**DATA EXCERPTS:**
§
(** * howm: the window-arrangement core of [howm.c]

    A shallow embedding of the client store, the workspace manager, the
    layout engine and the focus controller of [src/howm.c].

    Clients live in a heap addressed by pointers; [NULL] is never
    allocated.  Every C function that writes a global variable is a
    function from [State] to [res State]; functions that only read are
    functions from [State] to [res] of their result.  Requests sent to the
    X server and the lines printed by [workspace_info] are appended to the
    [out] component of the state.

    What C leaves undefined is a fault of the embedding: dereferencing a
    null or freed pointer, dividing by zero, indexing [workspaces] or
    [layout_handler] outside their bounds.  The one exception is the local
    array [windows] of [update_focused_client], whose accesses are
    recorded index by index and never fault.

    A loop that follows [next] links is a fixpoint on a fuel that exceeds
    the number of allocated clients; on a list that ends the fuel is never
    used up, and on a cyclic list, where the program itself would not
    return, the outcome is [Fail OutOfFuel]. *)

From stdpp Require Import base decidable option numbers list gmap fin_maps.

Local Open Scope Z_scope.

(** ** Machine integers *)

(** [unsigned int] arithmetic wraps modulo [2^32]. *)
Definition UINT_MOD : Z := 4294967296.
Definition to_uint (z : Z) : Z := z mod UINT_MOD.

(** ** Pointers, clients, workspaces *)

Abbreviation ptr := nat.
Definition NULL : ptr := 0%nat.

(** [struct Client]; the geometry members [x], [y], [w], [h] are called
    [pos_x], [pos_y], [width], [height] here. *)
Record Client := mkClient {
  next : ptr;
  pos_x : Z; pos_y : Z; width : Z; height : Z;
  is_fullscreen : bool; is_floating : bool; is_transient : bool;
  win : Z
}.

(** [struct Workspace]; its members carry the prefix [ws_] because the
    globals of the same names are fields of [State]. *)
Record Workspace := mkWorkspace {
  ws_layout : Z;
  ws_head : ptr; ws_prev_foc : ptr; ws_current : ptr
}.

(** The layout enumeration. *)
Definition ZOOM : Z := 0.
Definition GRID : Z := 1.
Definition HSTACK : Z := 2.
Definition VSTACK : Z := 3.
Definition FIBONACCI : Z := 4.
Definition END_LAYOUT : Z := 5.

(** Requests to the X server, and the report lines of [workspace_info]. *)
Inductive xcmd :=
| ConfigureGeometry (w x y wd ht : Z)
| ConfigureBorderWidth (w bw : Z)
| ConfigureStackAbove (w : option Z)
| ChangeBorderPixel (w colour : Z)
| ChangeEventMask (w : Z)
| MapWindow (w : Z)
| UnmapWindow (w : Z)
| DeleteActiveWindow
| SetActiveWindow (w : Z)
| SetInputFocus (w : Z)
| InfoLine (w n l : Z) (is_cw : bool).
Lemma composition_short_circuit_witness :
  deciders shipping = [schedules; passes] ++ ships :: [completes]
  /\ fold_through [schedules; passes] idle activityCompleted 0%Z []
     = Some ([ContinueOutcome 1%Z [decision "ScheduleActivityTask"]; PassOutcome],
             1%Z, [])
  /\ ships idle activityCompleted 1%Z []
     = ([], Ok (Some (TransitionOutcome 1%Z "shipped" [decision "RecordMarker"])))
  /\ ((exists dat st,
          Decide CompleteState shipping idle activityCompleted 0%Z []
          = ([], Ok (Some (TransitionOutcome dat st
                             [decision "ScheduleActivityTask";
                              decision "RecordMarker"]))))
      /\ Decide CompleteState shipping idle activityCompleted 0%Z []
         = Decide CompleteState
             {| deciders := [schedules; passes; ships]; last := false |}
             idle activityCompleted 0%Z []).
Proof.
  split; [reflexivity|]. split; [reflexivity|]. split; [reflexivity|].
  exact (composition_short_circuit CompleteState shipping [schedules; passes]
           ships [completes] idle activityCompleted 0%Z [] _ 1%Z [] [] _
           eq_refl eq_refl eq_refl eq_refl).
Defined.

Lemma fallthrough_default_witness :
  (forall d, d ∈ deciders nothing ->
     forall w, exists w', d idle activityCompleted 7%Z w = (w', Ok Pass))
  /\ exists w',
       Decide CompleteState nothing idle activityCompleted 7%Z []
       = (w', Ok (Some (ContinueOutcome 7%Z []))).
Proof.
  assert (forall d, d ∈ deciders nothing ->
            forall w, exists w', d idle activityCompleted 7%Z w = (w', Ok Pass))
    as Hall.
  { intros d Hd w. exists w. cbn in Hd.
    rewrite !elem_of_cons, elem_of_nil in Hd.
    destruct Hd as [->|[->|[]]]; reflexivity. }
  split; [exact Hall|].
  exact (fallthrough_default CompleteState nothing idle activityCompleted 7%Z
           Hall []).
Defined.

Lemma pass_transparency_witness :
  (forall data w, passes idle activityCompleted data w = (w, Ok Pass))
  /\ deciders padded = replaceAt {[0; 2; 4]} passes 0 (deciders order5)
  /\ deciders bare = removeAt {[0; 2; 4]} 0 (deciders order5)
  /\ Decide CompleteState padded idle activityCompleted 0%Z []
     = Decide CompleteState bare idle activityCompleted 0%Z [].
Proof.
  split; [reflexivity|]. split; [reflexivity|]. split; [reflexivity|].
  exact (proj1 (pass_transparency CompleteState passes order5 idle
                  activityCompleted (fun data w => eq_refl))
           {[0; 2; 4]} padded bare eq_refl eq_refl 0%Z []).
Defined.

(** Putting the Pass rule in between the rules of the bare composition gives
    the padded one, with the same result. *)
Example pass_inserted :
  strip slots = deciders bare
  /\ deciders padded = fill passes slots
  /\ Decide CompleteState padded idle activityCompleted 0%Z []
     = ([], Ok (Some (TransitionOutcome 1%Z "shipped"
                        [decision "ScheduleActivityTask";
                         decision "RecordMarker"])))
  /\ Decide CompleteState bare idle activityCompleted 0%Z []
     = ([], Ok (Some (TransitionOutcome 1%Z "shipped"
                        [decision "ScheduleActivityTask";
                         decision "RecordMarker"]))).
Proof. repeat split. Qed.


(** The same event while no activity is outstanding: the one decision is
    continue-as-new with the current state name. *)
Example continuation_timer_no_activity :
  ManagedContinuations CompleteState StayState ContinueTimer ContinueSignal
    10 30 idle (continueTimerFired 5) 0%Z ([] : World)
  = ([], Ok (Some (TransitionOutcome 0%Z "working"
       [ {| swf.DecisionType := Some "ContinueAsNewWorkflowExecution";
            swf.StartTimerDecisionAttributes_ := None;
            swf.SignalExternalWorkflowExecutionDecisionAttributes_ := None;
            swf.ContinueAsNewWorkflowExecutionDecisionAttributes_ :=
              Some {| swf.ca_Input := Some "working" |} |} ]))).
Proof. reflexivity. Qed.
Definition stuck : Device :=
  {| on_write := fun l => Done (bytes_of_last l);
     on_query := fun _ => Done "TEKTRONIX,MDO34";
     on_close := fun _ => Some VI_ERROR_CLOSING_FAILED |}.

End Bench.

(* ===================================================================== *)
(** * Properties                                                          *)
(* ===================================================================== *)

Import Py Visa Driver Obs.
Import Floats.SpecFloat.

(** ** Calls on the resource *)

Lemma write_logged message self :
  sent (snd (write message self)) = (sent self ++ [Write message])%list
  /\ is_value_error (fst (write message self)) = false.
Proof.
  unfold write, on_inst, Visa.write, sent.
  destruct (session (_inst self)); simpl; [| now split].
  split; [reflexivity |].
  now destruct (on_write _ _).
Qed.

Lemma query_logged message self :
  sent (snd (query message self)) = (sent self ++ [Query message])%list
  /\ is_value_error (fst (query message self)) = false.
Proof.
  unfold query, on_inst, Visa.query, sent.
  destruct (session (_inst self)); simpl; [| now split].
  split; [reflexivity |].
  now destruct (on_query _ _).
Qed.

(** A setter ends with [self.command(cmd)] and returns [None]. *)
Lemma command_transmits message self :
  transmits (command message ;;; ret tt) (Write message) self.
Proof.
  destruct (write_logged message self) as [Hs Hv].
  unfold transmits, bind, command, ret.
  destruct (write message self) as [[n | e] self']; simpl in *; auto.
Qed.

Lemma query_transmits message self :
  transmits (query message) (Query message) self.
Proof. exact (query_logged message self). Qed.

Lemma query_then_transmits {A} message (f : string -> A) self :
  transmits (r <- query message ;; ret (f r)) (Query message) self.
Proof.
  destruct (query_logged message self) as [Hs Hv].
  unfold transmits, bind, ret.
  destruct (query message self) as [[r | e] self']; simpl in *; auto.
Qed.

(** ** The channel number check *)

Lemma check_ch_num_valid ch_num self :
  In ch_num CH_NUMS -> _check_ch_num ch_num self = (Ok tt, self).
Proof.
  intros H. unfold _check_ch_num.
  replace (existsb (Z.eqb ch_num) CH_NUMS) with true; [reflexivity |].
  symmetry. apply existsb_exists. exists ch_num. split; [exact H | apply Z.eqb_refl].
Qed.

Lemma check_ch_num_invalid ch_num self :
  ~ In ch_num CH_NUMS ->
  _check_ch_num ch_num self = (Raise (ValueError InvalidChNum), self).
Proof.
  intros H. unfold _check_ch_num.
  destruct (existsb (Z.eqb ch_num) CH_NUMS) eqn:E; [| reflexivity].
  apply existsb_exists in E. destruct E as [c [Hin Heq]].
  apply Z.eqb_eq in Heq. subst c. contradiction.
Qed.

(** A method that starts with the check stops there on a bad channel. *)
Lemma guarded_rejects {A} ch_num (body : M A) self :
  ~ In ch_num CH_NUMS ->
  rejects (_check_ch_num ch_num ;;; body) InvalidChNum self.
Proof.
  intros H. unfold rejects, bind.
  now rewrite (check_ch_num_invalid _ _ H).
Qed.
(** [pin(index?)] on the column [this]: the value returned and the world
    afterwards. *)
Definition pin (this : nat) (idx : option Z) (w : World) : bool * World :=
  let w := Host.endEdit host true w in
  if _pinned (columns w this) then (false, w)
  else if match parent (columns w this) with
          | Some p => negb (pinned (columns w p))
          | None => false
          end
  then Host.topLevelParent_pin host this idx w
  else
    let hasIndex := match idx with Some _ => true | None => false end in
    if match idx with
       | Some i => (i <? 0) || (Z.of_nat (length (Host.pinnedColumns host w)) <=? i)
       | None => false
       end
    then (false, w)
    else if match parent (columns w this) with Some _ => false | None => true end
            && negb (pinnable (grid w) (columns w this))
    then (false, w)
    else
      let w := with_column w this
                 (with_pinned (columns w this) true (_unpinnedIndex (columns w this))) in
      let w := Host.pinnedChange_emit host this true w in
      let w := with_column w this
                 (with_pinned (columns w this) (_pinned (columns w this))
                    (Some (JS.indexOf (Grid._unpinnedColumns (grid w)) this))) in
      let idx :=
        match idx with
        | Some i => i
        | None => Z.of_nat (length (Grid._pinnedColumns (grid w)))
        end in
      let targetColumn := JS.item (Grid._pinnedColumns (grid w)) idx in
      let '(insertAtIndex, w) := Host.onColumnPinning_emit host this idx true w in
      let w :=
        if JS.indexOf (Grid._pinnedColumns (grid w)) this =? -1 then
          let w := with_grid_columns w
                     (JS.splice_insert insertAtIndex this (Grid._pinnedColumns (grid w)))
                     (Grid._unpinnedColumns (grid w)) in
          if negb (JS.indexOf (Grid._unpinnedColumns (grid w)) this =? -1) then
            with_grid_columns w
              (Grid._pinnedColumns (grid w))
              (JS.splice_remove (JS.indexOf (Grid._unpinnedColumns (grid w)) this)
                                (Grid._unpinnedColumns (grid w)))
          else w
        else w in
      let w := if hasIndex then Host._moveColumns host this targetColumn w else w in
      (* [this.columnGroup] is false: no children to pin *)
      let w := Host.resetCaches host w in
      let w := Host.notifyChanges host w in
      let w := if columnLayoutChild w (columns w this)
               then Host.populateVisibleIndexes host w else w in
      let w := Host.refreshExpressions host w in
      (true, w).

(** [unpin(index?)] *)
Definition unpin (this : nat) (idx : option Z) (w : World) : bool * World :=
  let w := Host.endEdit host true w in
  if negb (_pinned (columns w this)) then (false, w)
  else if match parent (columns w this) with
          | Some p => pinned (columns w p)
          | None => false
          end
  then Host.topLevelParent_unpin host this idx w
  else
    let hasIndex := match idx with Some _ => true | None => false end in
    if match idx with
       | Some i => (i <? 0) || (Z.of_nat (length (Grid._unpinnedColumns (grid w))) <=? i)
       | None => false
       end
    then (false, w)
    else
      let idx :=
        match idx with
        | Some i => i
        | None =>
            match _unpinnedIndex (columns w this) with
            | Some u => u
            | None => index w this
            end
        end in
      let w := with_column w this
                 (with_pinned (columns w this) false (_unpinnedIndex (columns w this))) in
      let w := Host.pinnedChange_emit host this false w in
      let targetColumn := JS.item (Grid._unpinnedColumns (grid w)) idx in
      let w := with_grid_columns w
                 (Grid._pinnedColumns (grid w))
                 (JS.splice_insert idx this (Grid._unpinnedColumns (grid w))) in
      let w :=
        if negb (JS.indexOf (Grid._pinnedColumns (grid w)) this =? -1) then
          with_grid_columns w
            (JS.splice_remove (JS.indexOf (Grid._pinnedColumns (grid w)) this)
                              (Grid._pinnedColumns (grid w)))
            (Grid._unpinnedColumns (grid w))
        else w in
      let w := if hasIndex then Host._moveColumns host this targetColumn w else w in
      (* [this.columnGroup] is false: no children to unpin *)
      let w := Host.reinitPinStates host w in
      let w := Host.resetCaches host w in
      let insertAtIndex := JS.indexOf (Grid._unpinnedColumns (grid w)) this in
      let w := snd (Host.onColumnPinning_emit host this insertAtIndex false w) in
      let w := Host.notifyChanges host w in
      let w := if columnLayoutChild w (columns w this)
               then Host.populateVisibleIndexes host w else w in
      let w := Host.refreshExpressions host w in
      (true, w).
§
**WORK ITEM:** With the first line being the one containing "on_close := fun" and the last line the one containing "(** A setter", transcribe exactly the lines above that fall in that range.

**WRITTEN ANSWER:**
     on_close := fun _ => Some VI_ERROR_CLOSING_FAILED |}.

End Bench.

(* ===================================================================== *)
(** * Properties                                                          *)
(* ===================================================================== *)

Import Py Visa Driver Obs.
Import Floats.SpecFloat.

(** ** Calls on the resource *)

Lemma write_logged message self :
  sent (snd (write message self)) = (sent self ++ [Write message])%list
  /\ is_value_error (fst (write message self)) = false.
Proof.
  unfold write, on_inst, Visa.write, sent.
  destruct (session (_inst self)); simpl; [| now split].
  split; [reflexivity |].
  now destruct (on_write _ _).
Qed.

Lemma query_logged message self :
  sent (snd (query message self)) = (sent self ++ [Query message])%list
  /\ is_value_error (fst (query message self)) = false.
Proof.
  unfold query, on_inst, Visa.query, sent.
  destruct (session (_inst self)); simpl; [| now split].
  split; [reflexivity |].
  now destruct (on_query _ _).
Qed.

(** A setter ends with [self.command(cmd)] and returns [None]. *)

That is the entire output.